> EXERCISE AIM:
Lines from the first one down to the one containing "(view3 s) 1), cv." in the data below are the only ones needed; please return them exactly, both ends included.

> DATA TO PROCESS:
(** With a mask and an image to draw on, [goto_page2] returns without a
    message; the records are those of the accepted contours and the
    outlines drawn are the accepted contours. *)
Lemma goto_page2_done (s : session) (mask : gimage) (img : cimage) :
  binary_image s = Some mask ->
  target_original s = Some img ->
  exists s' cv,
    goto_page2 s = Done s' []
    /\ particle_data s' = extracted (findContours mask)
    /\ table s' = particle_data s'
    /\ processed_image s' = Some cv
    /\ base cv = img
    /\ drawn_contours cv = List.filter acceptedb (findContours mask)
    /\ binary_image s' = binary_image s
    /\ original_image s' = original_image s
    /\ cropped_image s' = cropped_image s
    /\ original_image_path s' = original_image_path s.
Proof.
  intros Hm Hi. unfold CircularityCalculator.goto_page2. rewrite Hm, Hi.
  destruct (extract_loop_spec (findContours mask) 1 ([], copy img))
    as [H1 H2].
  assert (Hb : base (snd (extract_loop arcLength contourArea moments 1
                            (findContours mask) ([], copy img))) = img).
  { rewrite extract_loop_base. reflexivity. }
  destruct (extract_loop arcLength contourArea moments 1 (findContours mask)
              ([], copy img)) as [data cv].
  simpl in *. exists (mkSession (original_image_path s) (original_image s)
                        (cropped_image s) (gray_image s) (Some mask)
                        (Some cv) data (current_threshold s)
                        (filtered_particle_data s) data (Some cv)
                        (view3 s) 1), cv.
  simpl. repeat split; try assumption; try reflexivity.
Qed.
(** ** Composing relations along a resolver *)

Section Keeps.
Variable R : World -> World -> Prop.
Hypothesis R_refl : forall w, R w w.
Hypothesis R_trans : forall a b c, R a b -> R b c -> R a c.

Lemma keeps_ret {A} (a : A) : keeps R (ret a).
Proof. intros w. apply R_refl. Qed.

Lemma keeps_throw {A} (e : error) : keeps R (@throw A e).
Proof. intros w. apply R_refl. Qed.

Lemma keeps_bind {A B} (m : M A) (k : A -> M B) :
  keeps R m -> (forall a, keeps R (k a)) -> keeps R (bind m k).
Proof.
  intros Hm Hk w. unfold bind. specialize (Hm w).
  destruct (m w) as [[e|a] w1]; cbn [snd] in *; [exact Hm|].
  eapply R_trans; [exact Hm|apply Hk].
Qed.

Lemma keeps_try_catch {A} (body : M A) (handler : error -> M A) :
  keeps R body -> (forall e, keeps R (handler e)) -> keeps R (try_catch body handler).
Proof.
  intros Hb Hh w. unfold try_catch. specialize (Hb w).
  destruct (body w) as [[e|a] w1]; cbn [snd] in *; [|exact Hb].
  eapply R_trans; [exact Hb|apply Hh].
Qed.

Lemma keeps_handler {A} (e : error) : keeps R (@handleDuplicateEmailError A e).
Proof.
  destruct e; try apply keeps_throw. unfold handleDuplicateEmailError.
  destruct (_ && _); apply keeps_throw.
Qed.

Lemma keeps_runValidation (L : Libs) (s : schema) (b : body) :
  keeps R (runValidation L s b).
Proof.
  unfold runValidation. destruct (validate L s b); [apply keeps_ret|apply keeps_throw].
Qed.

Lemma keeps_getenv : keeps R getenv_JWT_SECRET.
Proof. intros w. apply R_refl. Qed.

Lemma keeps_new_RegExp_i (L : Libs) (source : string) : keeps R (new_RegExp_i L source).
Proof.
  unfold new_RegExp_i. destruct (RegExp.compile source);
    [apply keeps_ret|apply keeps_throw|].
  destruct (regexp_beyond L source); [apply keeps_ret|apply keeps_throw].
Qed.

(** The store calls and the upload are what a resolver does to the
    world; the rest follows from them. *)
Variable L : Libs.
Hypothesis R_enter : forall operation w, R w (enter operation w).
Hypothesis R_User_create : forall n e p, keeps R (User_create L n e p).
Hypothesis R_Employee_create : forall f, keeps R (Employee_create L f).
Hypothesis R_update : forall id p, keeps R (Employee_findByIdAndUpdate L id p).
Hypothesis R_delete : forall id, keeps R (Employee_findByIdAndDelete L id).

Ltac keeps_walk :=
  repeat first
    [ apply keeps_ret
    | apply keeps_throw
    | apply keeps_runValidation
    | apply keeps_getenv
    | apply keeps_handler
    | apply keeps_new_RegExp_i
    | apply R_User_create
    | apply R_Employee_create
    | apply R_update
    | apply R_delete
    | (intros w; apply R_enter)
    | apply keeps_bind; [|intros ?]
    | apply keeps_try_catch; [|intros ?]
    | match goal with
      | |- keeps _ (if ?b then _ else _) => destruct b
      | |- keeps _ (match ?x with _ => _ end) => destruct x
      end ].

Lemma keeps_login a : keeps R (login L a).
Proof. unfold login, User_findOne. keeps_walk. Qed.

Lemma keeps_getEmployees : keeps R getEmployees.
Proof. unfold getEmployees, Employee_find. keeps_walk. Qed.

Lemma keeps_getEmployeeById eid : keeps R (getEmployeeById L eid).
Proof. unfold getEmployeeById, Employee_findById. keeps_walk. Qed.

Lemma keeps_searchEmployee a : keeps R (searchEmployee L a).
Proof. unfold searchEmployee, filter_key, Employee_find. keeps_walk. Qed.

Lemma keeps_signup a : keeps R (signup L a).
Proof. unfold signup, User_findOne. keeps_walk. Qed.

Lemma keeps_updateEmployee a : keeps R (updateEmployee L a).
Proof.
  unfold updateEmployee, check_update_email, write_update, Employee_findOne.
  keeps_walk.
Qed.

Lemma keeps_deleteEmployee eid : keeps R (deleteEmployee L eid).
Proof. unfold deleteEmployee. keeps_walk. Qed.

Lemma keeps_addEmployee a :
  keeps R (photo_step L a) -> keeps R (addEmployee L a).
Proof.
  intros Hphoto. unfold addEmployee, Employee_findOne.
  keeps_walk. exact Hphoto.
Qed.

End Keeps.

(** ** The call log *)

Lemma calls_added_refl (P : Call -> Prop) (w : World) : calls_added P w w.
Proof. exists []. split; [reflexivity|constructor]. Qed.

Lemma calls_added_trans (P : Call -> Prop) (a b c : World) :
  calls_added P a b -> calls_added P b c -> calls_added P a c.
Proof.
  intros (l1 & E1 & F1) (l2 & E2 & F2). exists (l2 ++ l1). split.
  - now rewrite E2, E1, app_assoc.
  - apply Forall_app. now split.
Qed.

Section StoreCalls.
Variable P : Call -> Prop.
Hypothesis P_store : forall operation, P (StoreCall operation).

Lemma calls_added_enter (operation : string) (w : World) :
  calls_added P w (enter operation w).
Proof.
  exists [StoreCall operation]. split; [apply calls_enter|].
  constructor; [apply P_store|constructor].
Qed.

Lemma calls_added_same (w w' : World) : calls w' = calls w -> calls_added P w w'.
Proof. intros H. exists []. split; [exact H|constructor]. Qed.

Lemma calls_added_step (operation : string) (w w' : World) :
  calls w' = calls (enter operation w) -> calls_added P w w'.
Proof.
  intros H. eapply calls_added_trans; [apply calls_added_enter|].
  apply calls_added_same. exact H.
Qed.

Lemma calls_added_User_create (L : Libs) n e p :
  keeps (calls_added P) (User_create L n e p).
Proof.
  intros w. unfold User_create. apply (calls_added_step "User.create").
  destruct (existsb _ _); reflexivity.
Qed.

Lemma calls_added_Employee_create (L : Libs) f :
  keeps (calls_added P) (Employee_create L f).
Proof.
  intros w. unfold Employee_create. apply (calls_added_step "Employee.create").
  destruct (invalid_paths _); [|reflexivity].
  destruct (email_taken _ _ _); reflexivity.
Qed.

Lemma calls_added_update (L : Libs) id p :
  keeps (calls_added P) (Employee_findByIdAndUpdate L id p).
Proof.
  intros w. unfold Employee_findByIdAndUpdate.
  apply (calls_added_step "Employee.findByIdAndUpdate").
  destruct (patch_invalid_paths _); [|reflexivity].
  destruct (find _ _); [|reflexivity].
  destruct (_ && _); reflexivity.
Qed.

Lemma calls_added_delete (L : Libs) id :
  keeps (calls_added P) (Employee_findByIdAndDelete L id).
Proof.
  intros w. unfold Employee_findByIdAndDelete.
  apply (calls_added_step "Employee.findByIdAndDelete").
  destruct (find _ _); reflexivity.
Qed.

End StoreCalls.

Lemma photo_step_calls (L : Libs) (a : AddArgs.t) :
  keeps (calls_added
           (store_call_or_upload_of (the_string (AddArgs.employee_photo a))))
        (photo_step L a).
Proof.
  intros w. unfold photo_step, uploadEmployeePhoto.
  destruct (truthy (AddArgs.employee_photo a)); cbn [negb];
    [|apply calls_added_refl].
  unfold try_catch, bind, cloudinary_uploader_upload.
  exists [UploadCall (the_string (AddArgs.employee_photo a)) upload_folder].
  split.
  - destruct (cloudinary_upload L _); reflexivity.
  - constructor; [|constructor]. split; reflexivity.
Qed.

Lemma photo_step_silent (L : Libs) (a : AddArgs.t) :
  truthy (AddArgs.employee_photo a) = false ->
  keeps (calls_added is_store_call) (photo_step L a).
Proof.
  intros H w. unfold photo_step. rewrite H. apply calls_added_refl.
Qed.

Section CallLog.
Context (L : Libs).

(** X2.  Between the start and the end of any call of [login], [signup],
    [getEmployees], [getEmployeeById], [searchEmployee], [updateEmployee]
    or [deleteEmployee], whatever its outcome, every call that leaves the
    process is a store call: none of them reaches the image host, not
    even [updateEmployee] given an [employee_photo].  [addEmployee] makes
    no upload for an absent payload, and otherwise uploads nothing but
    the payload it was given, to the folder
    [employee-management/employees]. *)
Theorem only_addEmployee_uploads (w : World) :
  (forall a, calls_added is_store_call w (snd (login L a w))) /\
  (forall a, calls_added is_store_call w (snd (signup L a w))) /\
  calls_added is_store_call w (snd (getEmployees w)) /\
  (forall eid, calls_added is_store_call w (snd (getEmployeeById L eid w))) /\
  (forall a, calls_added is_store_call w (snd (searchEmployee L a w))) /\
  (forall a, calls_added is_store_call w (snd (updateEmployee L a w))) /\
  (forall eid, calls_added is_store_call w (snd (deleteEmployee L eid w))) /\
  (forall a, truthy (AddArgs.employee_photo a) = false ->
             calls_added is_store_call w (snd (addEmployee L a w))) /\
  (forall a, calls_added
               (store_call_or_upload_of (the_string (AddArgs.employee_photo a)))
               w (snd (addEmployee L a w))).
Proof.
  assert (Hs : forall operation, is_store_call (StoreCall operation))
    by (intros; exact I).
  pose proof (calls_added_refl is_store_call) as Hr.
  pose proof (calls_added_trans is_store_call) as Ht.
  pose proof (calls_added_enter is_store_call Hs) as He.
  repeat split; intros.
  - apply (keeps_login _ Hr Ht L He).
  - apply (keeps_signup _ Hr Ht L He (calls_added_User_create _ Hs L)).
  - apply (keeps_getEmployees _ He).
  - apply (keeps_getEmployeeById _ Hr Ht L He).
  - apply (keeps_searchEmployee _ Hr Ht L He).
  - apply (keeps_updateEmployee _ Hr Ht L He (calls_added_update _ Hs L)).
  - apply (keeps_deleteEmployee _ Hr Ht L (calls_added_delete _ Hs L)).
  - apply (keeps_addEmployee _ Hr Ht L He (calls_added_Employee_create _ Hs L)).
    now apply photo_step_silent.
  - assert (Hs' : forall operation,
               store_call_or_upload_of (the_string (AddArgs.employee_photo a))
                 (StoreCall operation)) by (intros; exact I).
    apply (keeps_addEmployee _ (calls_added_refl _) (calls_added_trans _) L
             (calls_added_enter _ Hs') (calls_added_Employee_create _ Hs' L)).
    apply photo_step_calls.
Qed.

End CallLog.

(** ** Well-formed records *)

Lemma is_space_lower (c : ascii) : is_space (lower_char c) = is_space c.
Proof. destruct c as [[] [] [] [] [] [] [] []]; reflexivity. Qed.

Lemma lower_trim_start (s : string) :
  toLowerCase (trim_start s) = trim_start (toLowerCase s).
Proof.
  induction s as [|c s IH]; [reflexivity|].
  cbn [trim_start toLowerCase]. rewrite is_space_lower.
  destruct (is_space c); [exact IH|reflexivity].
Qed.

> TASK OUTPUT:
(** With a mask and an image to draw on, [goto_page2] returns without a
    message; the records are those of the accepted contours and the
    outlines drawn are the accepted contours. *)
Lemma goto_page2_done (s : session) (mask : gimage) (img : cimage) :
  binary_image s = Some mask ->
  target_original s = Some img ->
  exists s' cv,
    goto_page2 s = Done s' []
    /\ particle_data s' = extracted (findContours mask)
    /\ table s' = particle_data s'
    /\ processed_image s' = Some cv
    /\ base cv = img
    /\ drawn_contours cv = List.filter acceptedb (findContours mask)
    /\ binary_image s' = binary_image s
    /\ original_image s' = original_image s
    /\ cropped_image s' = cropped_image s
    /\ original_image_path s' = original_image_path s.
Proof.
  intros Hm Hi. unfold CircularityCalculator.goto_page2. rewrite Hm, Hi.
  destruct (extract_loop_spec (findContours mask) 1 ([], copy img))
    as [H1 H2].
  assert (Hb : base (snd (extract_loop arcLength contourArea moments 1
                            (findContours mask) ([], copy img))) = img).
  { rewrite extract_loop_base. reflexivity. }
  destruct (extract_loop arcLength contourArea moments 1 (findContours mask)
              ([], copy img)) as [data cv].
  simpl in *. exists (mkSession (original_image_path s) (original_image s)
                        (cropped_image s) (gray_image s) (Some mask)
                        (Some cv) data (current_threshold s)
                        (filtered_particle_data s) data (Some cv)
                        (view3 s) 1), cv.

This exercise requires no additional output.